Building Consensus in Critiques and Design Studios

Aaron Irizarry & Adam Connor · Monday, March 5 · 8:30am – 5:30pm · Salon D

Organize energizing workshops that rally teams to explore designs and achieve the best possible results. Make collaborative critiques a mainstay of your process.

You’ll discover how to reach consensus, improve the conversations you have around design, and create open feedback loops your teams will actually use.

Aaron and Adam have been discussing design critique for many years, first on their blog dedicated to the topic, and then later in their book Discussing Design.

The Day’s Agenda

Morning

Learn how to give, receive, and facilitate helpful feedback

  • The rules and tools behind collaborative critiques
  • Techniques for eliciting useful discussions from diverse groups of individuals
  • Ways in which people provide feedback — and their associated challenges

Explore ideas quicker using rapid-fire sketching techniques

  • What sketching is and how it works within a design studio
  • How to illustrate ideas fast using short bursts of focused activity
  • Ways sketching encourages team collaboration, even with difficult people

Afternoon

Structure design studios to engage everyone in problem-solving

  • Guidelines for structuring and leading a great studio workshop in your organization
  • How critique acts as a bridge between divergent and convergent thinking
  • Techniques to encourage individual exploration toward achieving group consensus

Build team consensus to identify and prioritize design solutions

  • How to group participants to maximize the value of ideas and avoid pitfalls
  • The structure of a charrette and how it can benefit your organization
  • Why personas, scenarios, business goals, and design principles are vital to prioritization

You’ll discover how to reach consensus

Get useful feedback

To understand where to focus your design energies, you need data that’s informed by users, stakeholders, and standards. Learn how to orient feedback loops toward action.

Shift the conversation

Design feedback from others can be annoying, but you don’t always have to run defense. Break the cycle of frustration and stalemates by jump-starting more positive discussions.

Unify project teams

If your organization could use a bridge-builder within its design effort, why not it be you? Keep projects from floundering under “too many cooks in the kitchen” syndrome.

You’ll see how to:

  • Avoid the “firing squad” when doing design reviews
  • Structure hands-on design studios that energize teams
  • Minimize power differences that plague hierarchical critiques
  • Improve your designs by eliciting feedback that’s helpful
  • Use sketching for facilitating ideation and group discussions
  • Embrace good ideas from every part of your team

4 Practical Takeaways from This Workshop

The rules of critique

Everybody has to understand that we’re not problem-solving.

How to execute a productive design studio

Follow a proven framework that goes from ideation to consensus-building.

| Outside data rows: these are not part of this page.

(* ===== verification/CssVarPage.v ===== *)
(** * Custom properties on small examples

    The witnesses of [CssVarsSpec], [CssVarsText], [CssVarsCopies], [CssVarMapsSpec] and
    [CssVarWins], and what a few declarations come to. *)

From stdpp Require Import sorting.
From S2P Require Import Prelude CStr GLib CssSyntax Xml Element DomStore Dom Selector NodeState SelMatch CssProps RuleIndex Cascade GSort CascadeFor CascadeWins CssVars CssVarsSpec CssVarsText CssVarsCopies CssVarMaps CssVarMapsSpec CssVarWins.

#[local] Instance keyword_values : Css_values := {| ns_css_value := bytes; keyword_of := Some; transparent := $"rgba(0, 0, 0, 0)" |}.

(** ** Substitution *)

Definition small_vars : ns_var_map :=
  [{[ $"--a" := $"1px var(--b)"; $"--c" := $"var(--d)"; $"--e" := $" inherit " ]}; {[ $"--b" := $"solid"; $"--a" := $"hidden" ]}].
Example small_substitutions :
  map (fun t => substitute_vars_with ∅ small_vars (Some t))
    [$"calc(VAR( --a ) + 1px)"; $"var(--c)"; $"var(--c, var(--e, (2, 3)))"; $"'var(--a)' /* var( */ xvar(--a)"; $"var(--b"] =
  [Some ($"calc(1px solid + 1px)"); None; Some ($"(2, 3)"); Some ($"'var(--a)' /* var( */ xvar(--a)"); Some []].
Proof. vm_compute. reflexivity. Qed.
(** A property that refers to itself is not invalid: after seventeen levels its own text
    is put in. *)
Example cycle_gives_text :
  substitute_vars_with ∅ [{[ $"--a" := $"var(--b)"; $"--b" := $"var(--a)" ]}] (Some ($"var(--a, red)")) = Some ($"var(--b)").
Proof. vm_compute. reflexivity. Qed.

Lemma substitution_bounded_witness :
  (zlen ($"var(--a)") <= 20)%Z /\ texts_within ∅ small_vars 20 /\
  let '(s, valid, b) := substitute_vars_with_valid ∅ small_vars 17 ($"var(--a)") no_budget_used in
  (zlen s <= NS_CSS_VAR_EXPAND_MAX + (NS_CSS_VAR_EXPAND_CALLS + 1) * (20 * 20))%Z /\
  (out_bytes b <= NS_CSS_VAR_EXPAND_MAX)%Z /\ (calls b <= NS_CSS_VAR_EXPAND_CALLS + 1)%Z /\ (valid = true -> overflow b = false).
Proof.
  assert (texts_within ∅ small_vars 20) as W.
  { split; [|intros n pr v E; by rewrite lookup_empty in E]. intros n v. unfold small_vars. cbn [ns_var_map_lookup].
    rewrite !lookup_insert, !lookup_singleton. repeat case_decide; intros [= <-]; apply Z.leb_le; vm_compute; reflexivity. }
  split; [apply Z.leb_le; vm_compute; reflexivity|]. split; [exact W|].
  exact (substitution_bounded ∅ small_vars 20 ($"var(--a)") 16 ltac:(apply Z.leb_le; vm_compute; reflexivity) W).
Defined.

(** [1px var(--b) (var(--c, 2))]. *)
Fixpoint chars (s : bytes) (t : text) : text := match s with [] => t | c :: s' => Char c (chars s' t) end.
Definition small_text : text := chars ($"1px ") (Ref ($"--b") (chars ($" (") (RefOr ($"--c") ($" ") (chars ($"2") Done) (Char ")" Done)))).
Definition small_values (n : bytes) : option text :=
  if n =b $"--b" then Some (RefOr ($"--z") [] (chars ($"solid") Done) Done) else if n =b $"--c" then Some (Ref ($"--y") Done) else None.
Lemma substitution_gives_meaning_witness : exists vars,
  (forall n, ns_var_map_lookup vars n = print <$> small_values n) /\ wf None small_text = true /\
  stands_for small_values NS_VAR_LEVELS small_text = Some (Some ($"1px solid (2)")) /\
  (substitute_vars_with ∅ vars (Some (print small_text)) = Some ($"1px solid (2)") \/
   (overflow (substitute_vars_with_valid ∅ vars NS_VAR_LEVELS (print small_text) no_budget_used).2 = true /\
    substitute_vars_with ∅ vars (Some (print small_text)) = None)).
Proof.
  exists [{[ $"--b" := $"var(--z,solid)"; $"--c" := $"var(--y)" ]}].
  assert (forall n, ns_var_map_lookup [{[ $"--b" := $"var(--z,solid)"; $"--c" := $"var(--y)" ]}] n = print <$> small_values n) as Pr.
  { intros n. unfold small_values. cbn [ns_var_map_lookup]. rewrite lookup_insert, lookup_singleton.
    destruct (bool_decide_reflect (n = $"--b")) as [->|N1]; [reflexivity|]. rewrite decide_False by congruence.
    destruct (bool_decide_reflect (n = $"--c")) as [->|N2]; [reflexivity|]. by rewrite decide_False by congruence. }
  split; [exact Pr|]. split; [vm_compute; reflexivity|]. split; [vm_compute; reflexivity|].
  apply (substitution_gives_meaning small_values ∅ _ small_text (Some ($"1px solid (2)")) glib_ref_spec Pr).
  - intros n t. unfold small_values. destruct (n =b $"--b"); [by intros [= <-]|]. destruct (n =b $"--c"); [by intros [= <-]|done].
  - intros n pr E. by rewrite lookup_empty in E.
  - vm_compute. reflexivity.
  - vm_compute. reflexivity.
Defined.

Lemma last_level_is_free_witness : 0 < 1500 /\ 0 < 1000 /\
  substitute_vars_with_valid ∅ (long_vars 1500 1000) NS_VAR_LEVELS ($"var(--a)") no_budget_used =
  (repeat "y"%char (1500 * 1000), true, {| out_bytes := 0; calls := 17; overflow := false |}).
Proof.
  split; [lia|]. split; [lia|]. apply (last_level_is_free glib_ref ∅ 1500 1000 glib_ref_spec); lia.
Defined.

(** ** Maps *)

(** Declarations of one rule, in the order of its table. *)
Definition one_rule (l : list (bytes * bytes)) : list var_match :=
  imap (fun i '(n, t) => Build_var_match (Build_source NS_CSS_ORIGIN_AUTHOR (0, 1, 0)%Z 0 0 0 7 false (1%Z, 0)) (Z.of_nat i) false n t) l.
Definition parent_vars : ns_var_map := [{[ $"--a" := $"outer" ]}].
Definition own_vars (parent : ns_var_map) (l : list var_match) : ns_var_map := (build_vars_for_element ∅ ∅ 0 parent l).2.
(** [--a: var(--b, inherit)] is what it is inherited to, or its own text, by which of
    the two declarations of the rule its table has first. *)
Example order_matters :
  map (fun l => substitute_vars_with ∅ (own_vars parent_vars (one_rule l)) (Some ($"var(--a)")))
    [[($"--a", $"var(--b, inherit)"); ($"--b", $"1px")]; [($"--b", $"1px"); ($"--a", $"var(--b, inherit)")]] =
  [Some ($"outer"); Some ($"1px")].
Proof. vm_compute. reflexivity. Qed.

Definition pr (n : bytes) (init : option bytes) (inh : bool) : ns_css_property_rule := Build_ns_css_property_rule n init inh (bool_decide (is_Some init)).
Example registered :
  let regs := css_collect_property_rules ∅ [pr ($"--a") None false; pr ($"--w") (Some ($"3px")) true] in
  map (fun t => substitute_vars_with regs (build_vars_for_element regs ∅ 0 parent_vars (one_rule [($"--b", $"var(--w)")])).2 (Some t))
    [$"var(--a)"; $"var(--b)"; $"var(--w)"] = [None; Some ($"3px"); Some ($"3px")].
Proof. vm_compute. reflexivity. Qed.

Definition plain_reg : gmap bytes ns_css_property_rule := {[ $"--a" := pr ($"--a") None true ]}.
Definition small_path : list (list var_match) := [one_rule [($"--a", $"1px")]; []; one_rule [($"--b", $"var(--a) x"); ($"--a", $"unset")]].
Lemma plain_registrations_change_nothing_witness : plain_regs plain_reg /\
  substitute_vars_with plain_reg (vars_down plain_reg [] small_path) (Some ($"var(--b)")) = substitute_vars_with ∅ (vars_down ∅ [] small_path) (Some ($"var(--b)")) /\
  substitute_vars_with ∅ (vars_down ∅ [] small_path) (Some ($"var(--b)")) = Some ($"1px x").
Proof.
  assert (plain_regs plain_reg) as P by (intros n r; unfold plain_reg; rewrite lookup_singleton; case_decide; by intros [= <-]).
  split; [exact P|]. split; [|vm_compute; reflexivity].
  apply (plain_registrations_change_nothing plain_reg small_path (Some ($"var(--b)")) glib_ref_spec P).
Defined.

(** ** The strongest declaration *)

Definition a_var (spec : specificity) (rule : nat) (n t : bytes) : var_match :=
  Build_var_match (Build_source NS_CSS_ORIGIN_AUTHOR spec 0 0 0 (Z.of_nat rule) false (1%Z, rule)) 0 false n t.
Definition weak := a_var (0, 1, 0)%Z 4 ($"--a") ($"1px var(--c, 2px)").
Definition strong := a_var (1, 0, 0)%Z 3 ($"--a") ($" Revert-rule").
Definition other := a_var (1, 1, 0)%Z 2 ($"--b") ($"INHERIT").
(** [--w] is registered, with an initial value and not inherited. *)
Definition wide_regs : gmap bytes ns_css_property_rule := {[ $"--w" := pr ($"--w") (Some ($"3px")) false ]}.
Definition wide_parent : ns_var_map := [{[ $"--a" := $"outer"; $"--w" := $"9px" ]}].
Definition wide_vars := (build_vars_for_element wide_regs ∅ 0 wide_parent [strong; other; weak]).2.
Lemma strongest_custom_property_wins_witness :
  NoDup (map var_rank [strong; other; weak]) /\ strongest_var (names [strong; other; weak] ($"--a")) strong /\
  ends_at [strong; other; weak] strong (Some weak) /\
  value (ns_var_map_lookup wide_vars ($"--a")) = Some ($"1px var(--c, 2px)") /\
  value (ns_var_map_lookup wide_vars ($"--b")) = None /\ value (ns_var_map_lookup wide_vars ($"--w")) = Some ($"3px").
Proof.
  set (l := [strong; other; weak]).
  assert (forall x, x ∈ l <-> x = strong \/ x = other \/ x = weak) as In by (intros x; unfold l; rewrite !elem_of_cons, elem_of_nil; tauto).
  assert (NoDup (map var_rank l)) as N by (apply (bool_decide_unpack _); vm_compute; exact I).
  assert (strongest_var (names l ($"--a")) strong) as S1.
  { split; [by split; [apply In; left|]|]. intros x [[-> | [-> | ->]]%In E] D; [done|discriminate E|reflexivity]. }
  assert (strongest_var (goes_back_to l strong) weak) as S2.
  { split; [by split; [split; [apply In; auto|]|]|]. intros x [[[-> | [-> | ->]]%In E] [W _]] D; [discriminate W|discriminate E|done]. }
  assert (ends_at l strong (Some weak)) as S3 by (apply (ends_back l strong weak); [reflexivity|exact S2|apply ends_here; reflexivity]).
  assert (strongest_var (names l ($"--b")) other) as S4.
  { split; [by split; [apply In; auto|]|]. intros x [[-> | [-> | ->]]%In E] D; [discriminate E|done|discriminate E]. }
  split; [exact N|]. split; [exact S1|]. split; [exact S3|]. unfold wide_vars.
  pose proof (fun n => strongest_custom_property_wins wide_regs ∅ 0 wide_parent l n N ltac:(intros h E; by rewrite lookup_empty in E)) as T.
  split; [|split].
  - destruct (T ($"--a")) as [_ R]. by apply (R strong (Some weak) S1 S3 (steady_digit wide_regs weak "1" ($"px var(--c, 2px)") glib_ref_spec eq_refl eq_refl)).
  - destruct (T ($"--b")) as [_ R]. etrans; [apply (R other (Some other) S4 ltac:(apply ends_here; reflexivity)); by intros C|vm_compute; reflexivity].
  - destruct (T ($"--w")) as [R _]. etrans; [apply R|vm_compute; reflexivity]. intros x [[-> | [-> | ->]]%In E]; discriminate E.
Defined.

(** ** In the cascade *)

(** [color: red] and, in a stronger rule, [color: var(--undefined)]: the pending
    declaration comes to nothing and the weaker one wins. *)
Definition parsed_color (t : bytes) : list ns_css_decl := [Build_ns_css_decl NS_CSS_COLOR t false].
Definition colors (vars : ns_var_map) : option (option bytes) :=
  (fun s => s NS_CSS_COLOR) <$>
    cascade_values
      (resolve_pending_into_matches (synthesized_decls ∅ parsed_color vars)
        [Build_pending_match (v_src strong) 0 (Build_ns_css_pending_decl ($"color") ($"var(--c)") false)]
        [Build_match_entry (v_src weak) 0 false ($"red") NS_CSS_COLOR])
      (fun _ => None) (Some (fun p => if bool_decide (p = NS_CSS_COLOR) then Some ($"green") else None)).
Example invalid_falls_through :
  map colors [[{[ $"--c" := $"blue !important" ]}]; []] = [Some (Some ($"color: blue;}")); Some (Some ($"red"))].
Proof. vm_compute. reflexivity. Qed.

Tools for dealing with difficult people and situations

Each critique is a dialogue. Have healthier conversations, even with curmudgeons.

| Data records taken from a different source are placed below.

(** * BattleforFun mini app: the grid-combat engines of [Game.tsx] and [Game2.tsx]

    A shallow embedding of the game logic of the three React components of
    the repository, and the properties of the engine specification that
    they decide:

    - [TimeDriven]: the first component of [src/pages/Game2.tsx]
      ("Tactical Wars": action points recovered on a clock, gold, bases);
    - [TurnDriven]: [src/pages/Game.tsx] (10x10 board, one move and one
      attack per unit and turn);
    - [CityCapture]: the second component of [src/pages/Game2.tsx] (20x20
      board, the turn-driven rules extended with cities and capture).

    Conventions of the embedding.
    - A React component's state is a record; an event handler is a function
      from the state (and the event's arguments) to the state the component
      has once the handler's [set...] calls are applied.
    - JavaScript numbers: [Z] where the program only ever holds integers
      (coordinates, ranges, action points, timestamps, hit points of
      [Game2.tsx]); IEEE 754 doubles, with their rounding, where the
      time-driven engine divides and multiplies hit points
      ([Js.Double], the damage of [performAttack]); [Q], exact
      arithmetic, for the damage formula of the turn-driven engines and
      the health it is subtracted from.
    - Reading a property of [undefined] throws a [TypeError]; this is the
      [Fail TypeError] outcome of the [result] monad below. *)

From Stdlib Require Import ZArith QArith Qminmax Qround Lia Lqa SpecFloat.
From stdpp Require Import base tactics option list gmap strings.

Enviable facilitation skills

Great critiques and collaboration take planning, consideration, and practice.

This workshop includes hands-on exercises

You’ll split into teams to start the workshop with a sketching exercise. Later, you’ll actively critique each other’s personal projects using the principles and techniques discussed throughout the day. Be prepared to write, too!

Aaron Irizarry & Adam Connor

Photo of Aaron Irizarry & Adam Connor

Here’s what Jared says about why he chose Aaron and Adam for this conference…

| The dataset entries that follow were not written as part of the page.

(** ** More on import lookup *)

Lemma unquoted_path_fails_path_tests imp packageIdent :
  strings.HasSuffix (ast.BasicLit_Value (ast.ImportSpec_Path imp)) dquote = false ->
  pathEndsWith imp packageIdent = false /\ pathIs imp packageIdent = false.
Proof.
  intros Hraw. unfold pathEndsWith, pathIs. split.
  - destruct (strings.HasSuffix _ ("/" +:+ _)) eqn:Hends; [|done].
    rewrite <- string_append_assoc in Hends.
    apply HasSuffix_shorter in Hends. congruence.
  - destruct (String.eqb_spec (ast.BasicLit_Value (ast.ImportSpec_Path imp))
                (dquote +:+ packageIdent +:+ dquote)) as [Heq|]; [|done].
    apply HasSuffix_false_iff in Hraw. destruct Hraw.
    exists (dquote +:+ packageIdent). by rewrite string_append_assoc.
Qed.

(** X17.  Tests (b) and (c) expect a path between double quotes.  An
    import whose [Path.Value] does not end in a double quote, as for a
    path written as a raw string literal, passes neither for any
    identifier: the lookup returns it only for its alias. *)
Theorem unquoted_import_found_by_alias_only (file : FileInfo) (packageIdent : string)
    (imp : ast.ImportSpec) :
  strings.HasSuffix (ast.BasicLit_Value (ast.ImportSpec_Path imp)) dquote = false ->
  importMatches imp packageIdent = aliasIs imp packageIdent
  /\ (FileInfo_FindImportSpecByIdent file packageIdent = Some imp ->
      aliasIs imp packageIdent = true).
Proof.
  intros [Hends Hpath]%(fun H => unquoted_path_fails_path_tests imp packageIdent H).
  assert (importMatches imp packageIdent = aliasIs imp packageIdent) as Hsame.
  { unfold importMatches. rewrite Hends, Hpath. by rewrite !orb_false_r. }
  split; [done|].
  intros (_ & _ & _ & Hmatch & _)%FindImportSpecByIdent_first. congruence.
Qed.

Lemma unquoted_import_found_by_alias_only_witness :
  importMatches importRawPathFoo "foo" = aliasIs importRawPathFoo "foo"
  /\ aliasIs importRawAliasFoo "foo" = true.
Proof.
  split.
  - apply (proj1 (unquoted_import_found_by_alias_only rawImportsFile "foo"
                    importRawPathFoo eq_refl)).
  - apply (proj2 (unquoted_import_found_by_alias_only rawImportsFile "foo"
                    importRawAliasFoo eq_refl)).
    reflexivity.
Defined.

(** X18.  When at most one import of the file passes a test for the
    identifier, the single scan returns what trying the alias first, then
    the path ending, then the whole path returns. *)
Theorem unique_match_agrees_with_priority (file : FileInfo) (packageIdent : string) :
  (forall i j,
     i ∈ ast.File_Imports file -> j ∈ ast.File_Imports file ->
     importMatches i packageIdent = true -> importMatches j packageIdent = true ->
     i = j) ->
  FileInfo_FindImportSpecByIdent file packageIdent
  = findImportByPriority (ast.File_Imports file) packageIdent.
Proof.
  intros Hunique.
  destruct (FileInfo_FindImportSpecByIdent file packageIdent) as [m|] eqn:Hfind;
    [|symmetry; by apply FindImportSpecByIdent_none_priority].
  apply FindImportSpecByIdent_first in Hfind as (before & after & Himports & Hm & _).
  assert (m ∈ ast.File_Imports file) as Hin
    by (rewrite Himports, elem_of_app; right; left).
  assert (forall test : ast.ImportSpec -> bool,
            (forall imp, test imp = true -> importMatches imp packageIdent = true) ->
            forall x, List.find test (ast.File_Imports file) = Some x -> x = m)
    as Hfound.
  { intros test Htest x [Hx Htx]%find_some.
    apply (Hunique x m); auto. by apply list_elem_of_In. }
  assert (forall test : ast.ImportSpec -> bool,
            List.find test (ast.File_Imports file) = None -> test m = false)
    as Hmissed.
  { intros test Hnone%find_none_iff. rewrite Forall_forall in Hnone. auto. }
  unfold findImportByPriority, importMatches in *.
  destruct (List.find (fun imp => aliasIs imp packageIdent) _) as [a|] eqn:Ha.
  { f_equal. symmetry. eapply Hfound; [|exact Ha].
    intros imp Himp; cbv beta in Himp. by rewrite Himp. }
  destruct (List.find (fun imp => pathEndsWith imp packageIdent) _) as [b|] eqn:Hb.
  { f_equal. symmetry. eapply Hfound; [|exact Hb].
    intros imp Himp; cbv beta in Himp. by rewrite Himp, orb_true_r. }
  destruct (List.find (fun imp => pathIs imp packageIdent) _) as [c|] eqn:Hc.
  { f_equal. symmetry. eapply Hfound; [|exact Hc].
    intros imp Himp; cbv beta in Himp. by rewrite Himp, orb_true_r. }
  apply Hmissed in Ha, Hb, Hc. simpl in Ha, Hb, Hc. by rewrite Ha, Hb, Hc in Hm.
Qed.

Lemma unique_match_agrees_with_priority_witness :
  FileInfo_FindImportSpecByIdent aliasFirstFile "bar"
  = findImportByPriority (ast.File_Imports aliasFirstFile) "bar".
Proof.
  apply (unique_match_agrees_with_priority aliasFirstFile "bar").
  intros i j Hi Hj Hmi Hmj.
  apply elem_of_cons in Hi as [->|Hi]; [|apply list_elem_of_singleton in Hi as ->;
                                          discriminate Hmi].
  apply elem_of_cons in Hj as [->|Hj]; [done|].
  apply list_elem_of_singleton in Hj as ->. discriminate Hmj.
Defined.

(** ** Names without the extension never reach the parser *)

Lemma parseInputs_agree (H1 H2 : Host) inputs acc :
  Forall (fun input => @ParseFile H1 input.1 input.2 = @ParseFile H2 input.1 input.2)
         inputs ->
  @parseInputs H1 inputs acc = @parseInputs H2 inputs acc.
Proof.
  intros Hall; revert acc.
  induction Hall as [|[name code] inputs Hsame _ IH]; intros acc; simpl; [done|].
  simpl in Hsame. rewrite Hsame. destruct (@ParseFile H2 name code); [apply IH|done].
Qed.

Lemma parsed_names_have_extension (H : Host) inputs parsed :
  Forall (fun input => strings.HasSuffix input.1 ".go" = true) inputs ->
  Forall2 (@parsedFrom H) inputs parsed ->
  Forall2 (fun name file =>
             (exists stem, name = stem +:+ ".go")
             /\ exists code, @ParseFile H name code = Ok file)
          (inputs.*1) parsed.
Proof.
  intros Hext Hall; revert Hext.
  induction Hall as [|[name code] file inputs parsed Hparse _ IH]; intros Hext.
  - constructor.
  - apply Forall_cons_1 in Hext as [Hname Hext]. rewrite fmap_cons.
    constructor; [|by apply IH].
    split; [by apply HasSuffix_iff|]. by exists code.
Qed.

(** X6.  [parsePackage] never hands to the parser a name that is not of
    the form [<stem>.go] (the stem may be empty): with the same checker,
    its result is the same for any two parsers that agree on the names of
    that form.  A model it returns holds one file per name of that form,
    in the order of the name list, each parsed from that name. *)
Theorem names_without_go_extension_are_not_parsed (H1 H2 : Host) (p : Parser)
    (directory : string) (fileNames codes : list string) :
  ((forall name code,
      (exists stem, name = stem +:+ ".go") ->
      @ParseFile H1 name code = @ParseFile H2 name code) ->
   (forall path files, @Check H1 path files = @Check H2 path files) ->
   @parsePackage H1 p directory fileNames codes
   = @parsePackage H2 p directory fileNames codes)
  /\ (forall pkg,
        @parsePackage H1 p directory fileNames codes = Ok pkg ->
        exists parsed,
          Files pkg = map Some parsed
          /\ Forall2 (fun name file =>
                        (exists stem, name = stem +:+ ".go")
                        /\ exists code, @ParseFile H1 name code = Ok file)
                     (filter (fun name => strings.HasSuffix name ".go" = true) fileNames)
                     parsed)
  /\ (forall name,
        name ∈ filter (fun name => strings.HasSuffix name ".go" = true) fileNames
        <-> name ∈ fileNames /\ exists stem, name = stem +:+ ".go").
Proof.
  split; [|split].
  - intros Hparse Hcheck. rewrite !parsePackage_cases.
    rewrite (parseInputs_agree H1 H2).
    + destruct (@parseInputs H2 _ _) as [[|file files]|err]; try done.
      by rewrite Hcheck.
    + eapply Forall_impl; [apply sourceInputs_extension|].
      intros [name code] Hext; simpl in *. apply Hparse. by apply HasSuffix_iff.
  - intros pkg (_ & parsed & _ & Hfiles & Hall & _)%parsePackage_Ok_inv.
    exists parsed. split; [done|].
    rewrite <- (sourceInputs_names codes 0 fileNames).
    apply parsed_names_have_extension; [apply sourceInputs_extension|done].
  - intros name. rewrite list_elem_of_filter, HasSuffix_iff. tauto.
Qed.

Lemma names_without_go_extension_are_not_parsed_witness :
  @parsePackage diskHost (mkParser false) "geom"
    ["README.md"; "geom/point.go"; "add_amd64.s"; "geom/shapes.go"] []
  = @parsePackage pickyHost (mkParser false) "geom"
      ["README.md"; "geom/point.go"; "add_amd64.s"; "geom/shapes.go"] []
  /\ exists parsed,
       Files (mkPackageInfo "geom" [Some pointFile; Some shapesFile]
                (Some (types.mkPackage "geom" "geom"))) = map Some parsed
       /\ Forall2 (fun name file =>
                     (exists stem, name = stem +:+ ".go")
                     /\ exists code, @ParseFile diskHost name code = Ok file)
                  (filter (fun name => strings.HasSuffix name ".go" = true)
                     ["README.md"; "geom/point.go"; "add_amd64.s"; "geom/shapes.go"])
                  parsed.
Proof.
  destruct (names_without_go_extension_are_not_parsed diskHost pickyHost
              (mkParser false) "geom"
              ["README.md"; "geom/point.go"; "add_amd64.s"; "geom/shapes.go"] [])
    as (Hsame & Hloaded & _).
  split.
  - apply Hsame; [|reflexivity].
    intros name code Hstem. apply HasSuffix_iff in Hstem.
    unfold pickyHost; simpl. by rewrite Hstem.
  - apply Hloaded. reflexivity.
Defined.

If you didn’t already know, Adam Connor and Aaron Irizarry are partners in crime for critiques and design studios. You could also get the scoop on Discussing Design, their book on what they know about leading hearty design reviews that don’t end in tears.

Adam is a designer focused on digital projects at mad*pow. Maybe you’ve seen his incredible illustrations, heard him in a fabulous UIE virtual seminar, or read his super popular blog post on learning to be awesome.

Aaron the Head of Design Commercial Card & Experience Infrastructure at Capital One. Perhaps you’ve heard him wow the crowds at IA Summit, WebVisions (with Adam), or the UX SpeakEasy conference.

As a designer, you can’t afford to miss them together on stage.

On Tuesday, Aaron and Adam will give a featured talk, Critique and The Design Process: Facilitating Better Feedback.